A recurring theme that emerged was a lack of trust in the ability of nursing homes to consistently provide timely and adequate palliative care. Staffing in nursing homes has previously been an area identified as a potential barrier to provision of palliative care in these facilities.13–15 Similarly, previous research has indicated that families feel nursing homes are less able to cope with patient deterioration16 and end-of-life prediction17 despite generally having longer-term relationships with their patients. This aligns with the fears of physicians in our study, as they find themselves in the predicament of needing to move patients who ‘are not dying fast enough’ or with enough overt suffering to justify a palliative care bed. The emotional toll that these decisions take on palliative care physicians should not be understated; it is known that palliative care providers are at risk of professional burnout.18
Difficulty in prognostication was also highlighted as an area of stress when making decisions about transferring patients to nursing homes.

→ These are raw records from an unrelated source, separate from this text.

Definition split_audio (audio_data : bytes) (chunk_duration : Z) : M (list bytes) :=
  log (EvDecode audio_data) ;;;
  audio <~ lift (from_file X audio_data) ;;
  let duration_ms := Z.of_nat (length audio) in
  starts <~ lift (range 0 duration_ms (chunk_duration * 1000)) ;;
  ret (foldl (split_step audio chunk_duration) [] starts).

(** *** Transcriber *)

Definition Transcriber_init : M model :=
  log (EvLoadModel "base") ;;;
  lift (load_model X "base").

Definition transcribe (self : model) (audio_data : bytes) : M string :=
  log (EvTranscribe audio_data) ;;;
  audio <~ lift (load_audio X audio_data) ;;
  (λ w, let '(r, h) := model_transcribe X self audio (hidden w) in
        (r, World (files w) (trace w) h)).

(** *** TextSaver *)

(** [open(file_path, 'w')] and [f.write(text)]: the file is created, or
    replaced, with [text]. The write is taken to succeed: an [OSError] of
    [open] or of [write] (a missing directory, a full disk) is not
    modelled, so what is stated of a written file is stated of runs whose
    write succeeds. *)
Definition save_text (file_path text : string) : M () :=
  λ w, (Ok (), World (<[file_path := text]> (files w))
                     (trace w ++ [EvWrite file_path text]) (hidden w)).

(** *** VideoProcessor *)

(** The [for chunk in chunks] loop of [process_video]. *)
Fixpoint transcribe_loop (transcriber : model) (full_text : string)
    (chunks : list bytes) : M string :=
  match chunks with
  | [] => ret full_text
  | chunk :: rest =>
      text <~ transcribe transcriber chunk ;;
      transcribe_loop transcriber (full_text +:+ (text +:+ newline)) rest
  end.

Definition success_message (output_text_file : string) : string :=
  "Текст успешно сохранен в " +:+ output_text_file.

(** Steps 3 to 5 of [process_video]: what happens to the extracted audio.
    [process_video] builds its [AudioSplitter] with the default
    [chunk_duration = 30]; the duration is a parameter here so that the
    splitter's other settings can be followed through the loop as well. *)
Definition process_audio (chunk_duration : Z) (audio_data : bytes)
    (output_text_file : string) : M () :=
  chunks <~ split_audio audio_data chunk_duration ;;
  transcriber <~ Transcriber_init ;;
  full_text <~ transcribe_loop transcriber "" chunks ;;
  save_text output_text_file full_text ;;;
  log (EvPrint (success_message output_text_file)).
(** C4.  The label function is injective on the file names of the loaded
    suites: two suites of the collection with different file names get
    different labels.  The label is the full path when two suites share
    a basename; otherwise the basename when two different basenames have
    the same stem (one extension removed); otherwise the stem. *)
Theorem format_filename_func_injective (suites : list BenchmarkSuite) :
  (∀ s1 s2, s1 ∈ suites → s2 ∈ suites → filename s1 ≠ filename s2 →
     format_filename_func suites (filename s1)
     ≠ format_filename_func suites (filename s2))
  ∧ (¬ distinct_basenames suites → ∀ f, format_filename_func suites f = f)
  ∧ (distinct_basenames suites →
     (∃ s1 s2, s1 ∈ suites ∧ s2 ∈ suites ∧
        basename (filename s1) ≠ basename (filename s2) ∧
        stem (basename (filename s1)) = stem (basename (filename s2))) →
     ∀ f, format_filename_func suites f = basename f)
  ∧ (distinct_basenames suites →
     (∀ s1 s2, s1 ∈ suites → s2 ∈ suites →
        stem (basename (filename s1)) = stem (basename (filename s2)) →
        basename (filename s1) = basename (filename s2)) →
     ∀ f, format_filename_func suites f = stem (basename f)).
Proof.
  split; [|split; [|split]].
  - intros s1 s2 H1 H2 Hne.
    destruct (distinct_basenames_dec suites) as [Hd|Hd].
    + assert (basename (filename s1) ≠ basename (filename s2)) as Hb.
      { intros Hb.
        apply list_elem_of_lookup in H1 as [i Hi], H2 as [j Hj].
        assert (i = j) as -> by (eapply Hd; eauto). congruence. }
      destruct (format_filename_func_cases suites Hd)
        as [[Hinj Hlab]|[_ Hlab]]; rewrite !Hlab; [|done].
      intros Hst. apply Hb. by apply Hinj.
    + by rewrite !(format_filename_func_full_path suites Hd).
  - apply format_filename_func_full_path.
  - intros Hd (s1 & s2 & H1 & H2 & Hb & Hst).
    destruct (format_filename_func_cases suites Hd) as [[Hinj _]|[_ Hlab]]; [|done].
    exfalso. apply Hb. by apply Hinj.
  - intros Hd Hinj.
    destruct (format_filename_func_cases suites Hd)
      as [[_ Hlab]|[(s1 & s2 & H1 & H2 & Hb & Hst) _]]; [done|].
    exfalso. apply Hb. by apply Hinj.
Qed.
End labels.
(** [create_page_builds], from the three inventories that [find_files]
    returns.  The warning about stray files is left out. *)
Definition create_page_builds (src_pages built_files templates_list : list File)
    (out_path : str) (force_rebuild : bool) : result (list PageBuild) :=
  let templates :=
    fold_left (fun d doc => Dict.set (template_ident doc) doc d)
      templates_list Dict.empty in
  page_builds <- map_result
                   (fun page =>
                      used <- get_templates_used templates page ;;
                      Ok (new_PageBuild page out_path
                            (get_existing built_files page) used))
                   src_pages ;;
  Ok (filter (is_required force_rebuild) page_builds).

(** ** The driver *)

Definition process (depth : nat) (page_build : PageBuild) : result PageBuild :=
  match processed page_build with
  | None => Ok page_build
  | Some _ =>
    match kind (src page_build) with
    | Blob => Raise AttributeError
    | Document content =>
      match process_html depth content (templates page_build) with
      | Ok text =>
        Ok (mkPageBuild (src page_build) (out_path page_build)
              (replace page_build) (templates page_build) (Some (Some text)))
      | Raise (DocumentError e) => Raise (build_error (src page_build) e)
      | Raise e => Raise e
      end
    end
  end.

(** What a run leaves behind: the value [run] returns, or the exception
    that escapes it, and the calls of [save] it made, in order. *)
Record outcome : Type := mkOutcome {
  returned : result Z;
  save_calls : list PageBuild
}.

Section Run.

(** The interpreter's recursion limit. *)
Variable depth : nat.

(** The writer is an external collaborator: [save_raises saved b] tells
    whether [save b] raises, and with what message, once the builds
    [saved] have been written. *)
Variable save_raises : list PageBuild -> PageBuild -> option str.

(** The [for] loop of the write phase: the calls made and the exception
    caught, if any. *)
Fixpoint save_all (saved page_builds : list PageBuild)
    : list PageBuild * option str :=
  match page_builds with
  | [] => (saved, None)
  | b :: rest =>
    match save_raises saved b with
    | Some err => (saved ++ [b], Some err)
    | None => save_all (saved ++ [b]) rest
    end
  end.

Definition run (src_pages built_files templates_list : list File)
    (out_path : str) (dry_run force_rebuild : bool) : outcome :=
  match
    (page_builds <- create_page_builds src_pages built_files templates_list
                      out_path force_rebuild ;;
     map_result (process depth) page_builds)
  with
  | Raise (BuildError _) => mkOutcome (Ok 1%Z) []
  | Raise e => mkOutcome (Raise e) []
  | Ok page_builds =>
    match page_builds with
    | [] => mkOutcome (Ok 0%Z) []
    | _ :: _ =>
      if dry_run then mkOutcome (Ok 0%Z) []
      else
        match save_all [] page_builds with
        | (calls, Some _) => mkOutcome (Ok 2%Z) calls
        | (calls, None) => mkOutcome (Ok 0%Z) calls
        end
    end
  end.

End Run.

(** ** Notions used to state the properties of the tag locator *)

(** A form of the tag, opening or closing, starts at offset [i]. *)
Definition tag_form_at (tag_name text : str) (i : nat) : bool :=
  tag_at tag_name (slice_from text i).

(** [i] is the first offset from [from] on where a form of the tag
    starts. *)
Definition first_tag_from (tag_name text : str) (from i : nat) : Prop :=
  from <= i /\ tag_form_at tag_name text i = true /\
  forall j, from <= j < i -> tag_form_at tag_name text j = false.

(** The test [find_tag] applies to tell a closing form from an opening
    one. *)
Definition closing_at (text : str) (i : nat) : bool :=
  match nth_error text (i + 1) with
  | Some c => Ascii.eqb c "/"
  | None => false
  end.

(** The offset just after the [>] that ends the tag starting at [i]. *)
Definition tag_end (text : str) (i : nat) : option nat :=
  match index_ignore_quoted text ">" i with
  | Ok gt => Some (gt + 1)
  | Raise _ => None
  end.

(** [opened tag_name text s hs]: scanning from the start of the text,
    [find_tag] has met opening forms only, each ended by a [>], the last
    of them at [s] with its content starting at [hs]. *)
Inductive opened (tag_name text : str) : nat -> nat -> Prop :=
| opened_first s hs :
    first_tag_from tag_name text 0 s ->
    closing_at text s = false ->
    tag_end text s = Some hs ->
    opened tag_name text s hs
| opened_next s0 hs0 s hs :
    opened tag_name text s0 hs0 ->
    first_tag_from tag_name text hs0 s ->
    closing_at text s = false ->
    tag_end text s = Some hs ->
    opened tag_name text s hs.

(** What [find_tag] does, case by case. *)
Inductive find_tag_spec (tag_name text : str)
    : result (option (nat * nat * nat * nat)) -> Prop :=
| spec_absent :
    (forall i, tag_form_at tag_name text i = false) ->
    find_tag_spec tag_name text (Ok None)
| spec_found s hs he e :
    opened tag_name text s hs ->
    first_tag_from tag_name text hs he ->
    closing_at text he = true ->
    tag_end text he = Some e ->
    find_tag_spec tag_name text (Ok (Some (s, hs, he, e)))
| spec_unopened i :
    first_tag_from tag_name text 0 i ->
    closing_at text i = true ->
    tag_end text i <> None ->
    find_tag_spec tag_name text
      (Raise (DocumentError "closing tag with no matching open"))
| spec_unclosed s hs :
    opened tag_name text s hs ->
    (forall j, hs <= j -> tag_form_at tag_name text j = false) ->
    find_tag_spec tag_name text
      (Raise (DocumentError "opening tag with no matching close"))
| spec_missing_gt_first i :
    first_tag_from tag_name text 0 i ->
    tag_end text i = None ->
    find_tag_spec tag_name text (Raise (DocumentError "missing `>`"))
| spec_missing_gt_next s hs i :
    opened tag_name text s hs ->
    first_tag_from tag_name text hs i ->
    tag_end text i = None ->
    find_tag_spec tag_name text (Raise (DocumentError "missing `>`")).

(** ** Notions used to state the properties of the planner *)

(** The greatest modification time among the source of a build and the
    templates it refers to. *)
Definition newest_mtime (build : PageBuild) : Z :=
  fold_right Z.max (mtime (src build))
    (map mtime (Dict.values (templates build))).

(** ** Notions used to state the properties of the field resolver *)

(** The text with the range of [m] replaced by its replacement. *)
Definition replace_range (text : str) (m : mapping) : str :=
  slice text 0 (m_start m) ++ m_repl m ++ slice_from text (m_end m).

(** The text with each range of [subs] replaced, the rightmost first so
    that the offsets of the ranges to its left still hold. *)
Definition replace_ranges (text : str) (subs : list mapping) : str :=
  fold_right (fun m t => replace_range t m) text subs.

(** Some range starts strictly before the end of the range before it. *)
Definition overlapping (subs : list mapping) : Prop :=
  exists l1 a b l2, subs = l1 ++ a :: b :: l2 /\ m_start b < m_end a.

(** The ranges lie within the text. *)
Definition ranges_in (text : str) (subs : list mapping) : Prop :=
  Forall (fun m => m_start m <= m_end m <= length text) subs.

(** The order [sort] sorts by. *)
Definition by_start (a b : mapping) : Prop := m_start a <= m_start b.

(** The ranges, in order, follow one another from [cursor] on. *)
Fixpoint chained (cursor : nat) (subs : list mapping) : Prop :=
  match subs with
  | [] => True
  | m :: rest => cursor <= m_start m /\ chained (m_end m) rest
  end.

(** ** Notions used to state the properties of the field mapping *)

(** The number of colons in a part of the bulk string. *)
Definition colons (part : str) : nat := count_occ ascii_dec part ":"%char.

Definition not_colon (c : ascii) : bool := negb (Ascii.eqb c ":").

(** The trimmed name and value of a part with one colon. *)
Definition part_name (part : str) : str := strip (take_while not_colon part).
Definition part_value (part : str) : str := strip (tl (drop_while not_colon part)).

(** What a part with one colon adds to the mapping. *)
Definition set_part (fields : Dict.t str) (p : str) : Dict.t str :=
  Dict.set (part_name p) (part_value p) fields.

(** The value the bulk string gives to a name: that of the last part
    with this name. *)
Fixpoint bulk_lookup (parts : list str) (k : str) : option str :=
  match parts with
  | [] => None
  | p :: rest =>
    match bulk_lookup rest k with
    | Some v => Some v
    | None => if str_eqb (part_name p) k then Some (part_value p) else None
    end
  end.

(** The field mapping as the specification words it: the bulk attribute,
    when the tag has one, is split and parsed, then the attributes with a
    [$] are applied. *)
Definition usage_fields_as_stated (attr : Dict.t str) : result (Dict.t str) :=
  fields <- match Dict.get "--fields" attr with
            | Some s => bulk_fields (split_on ";" s) Dict.empty
            | None => Ok Dict.empty
            end ;;
  Ok (dollar_fields attr fields).

(** ** Notions used to state the properties of the document expander *)

(** One call of [process_html] up to its recursive call: [None] when the
    text holds no usage, and otherwise the text the function calls itself
    on. *)
Definition expand_step (text : str) (templates : Dict.t File)
    : result (option str) :=
  m <- find_tag "--template" text ;;
  match m with
  | None => Ok None
  | Some (start, html_start, html_end, end_) =>
    attr <- parse_attributes (slice text start html_start) ;;
    match Dict.get "--name" attr with
    | None => Raise (DocumentError "template name required")
    | Some name =>
      match Dict.get name templates with
      | None => Raise (KeyError name)
      | Some template =>
        fields <- usage_fields attr ;;
        repl <- process_template template fields
                  (slice text html_start html_end) ;;
        Ok (Some (slice text 0 start ++ repl ++ slice_from text end_))
      end
    end
  end.

(** The number of offsets of the text where a form of the tag starts. *)
Definition count_tags (tag_name text : str) : nat :=
  length (filter (tag_form_at tag_name text) (seq 0 (length text))).

(** The texts the expansion of [text] goes through. *)
Inductive expands_to (templates : Dict.t File) (text : str) : str -> Prop :=
| expands_refl : expands_to templates text text
| expands_step t t' :
    expands_to templates text t ->
    expand_step t templates = Ok (Some t') ->
    expands_to templates text t'.

(** ** Notions used to relate the void-tag pattern and the attribute parser *)

(** The text [s] is empty or starts with a character outside [p]. *)
Definition stops (p : ascii -> bool) (s : str) : Prop :=
  match s with
  | [] => True
  | c :: _ => p c = false
  end.

(** The text ends with a [/]. *)
Definition ends_with_slash (s : str) : Prop := exists y, s = y ++ ["/"%char].

(** The text of attributes the void-tag pattern accepts between the tag
    name and the closing of the tag: rounds of blanks, a name, an [=]
    with blanks around it and a quoted value, then blanks. *)
Inductive attr_text : str -> Prop :=
| attr_text_blanks b :
    Forall (fun c => is_blank c = true) b -> attr_text b
| attr_text_round sp name sp1 sp2 value rest :
    sp <> [] -> Forall (fun c => is_blank c = true) sp ->
    name <> [] -> Forall (fun c => is_tag_char c = true) name ->
    Forall (fun c => is_blank c = true) sp1 ->
    Forall (fun c => is_blank c = true) sp2 ->
    Forall (fun c => is_value_char c = true) value ->
    attr_text rest ->
    attr_text (sp ++ name ++ sp1 ++ "="%char :: sp2
               ++ dquote :: value ++ dquote :: rest).

(** ** Notions used to state further properties *)

(** [string] occurs in [text] at offset [i]. *)
Definition occurs_at (text string : str) (i : nat) : Prop :=
  slice text i (i + length string) = string.

(** No quote character stands in [text] at or after [from]. *)
Definition quote_free_from (text : str) (from : nat) : Prop :=
  forall i c, from <= i -> nth_error text i = Some c ->
              c <> dquote /\ c <> squote.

The palliative care provider must confirm the presence of a life-limiting illness, while simultaneously conveying the reality that a patient’s symptoms and prognosis do not currently fit the needs of an inpatient unit susceptible to bed and fiscal pressures. The inexact science of predicting prognosis was acknowledged – as was the worry that the transfer itself could destabilise the patients’ clinical picture and lead to an earlier-than-expected decline. Non-malignant conditions were felt to be particularly problematic – as the frequent exacerbations of fragile organ systems heightens the difficulties in differentiating between a recoverable exacerbation and a terminal one. This is a phenomenon that has been borne out in previous studies.19,20
As the global population ages and modern medical practices extend the life expectancy for complex diseases, it is likely that palliative care physicians will increasingly need to transfer patients with an uncertain prognosis to nursing homes. This notion sits as a problematic thorn in the side of palliative care whose mandate dictates that it cares for the whole person – encompassing the realms of psychosocial, spiritual, as well as physical well-being.21 The transfer of patients to institutions that represent a further step towards frailty and dependency may be an erosion of a patient’s dignity.22,23 Furthermore, research reveals that Australians would prefer to die at home – with a nursing home being the least preferred place to die.24 Thus, an uncomfortable dissonance evolves between palliative care’s aims and its actions.
It may have high ideals, but, like other medical disciplines, palliative care is increasingly vulnerable to systemic pressures of broader hospital resources. The difficulty for palliative care lies in its conscious awareness of adding to the burden of loss and grief – measures that are known to impact on discrete physical symptoms such as pain.25 The variable availability of palliative care in nursing homes is a structural challenge that has been examined in Australia and elsewhere.26 A recent literature review of the experience of patients and family members in the United Kingdom suggests that a nursing home transfer was overwhelmingly a negative experience27 – although the review also noted that there is very little high-quality research in this area. Better integration of palliative care and institutionalised care could mitigate many of the concerns of the physicians interviewed for this study – and perhaps ease some of the clinical and moral tension.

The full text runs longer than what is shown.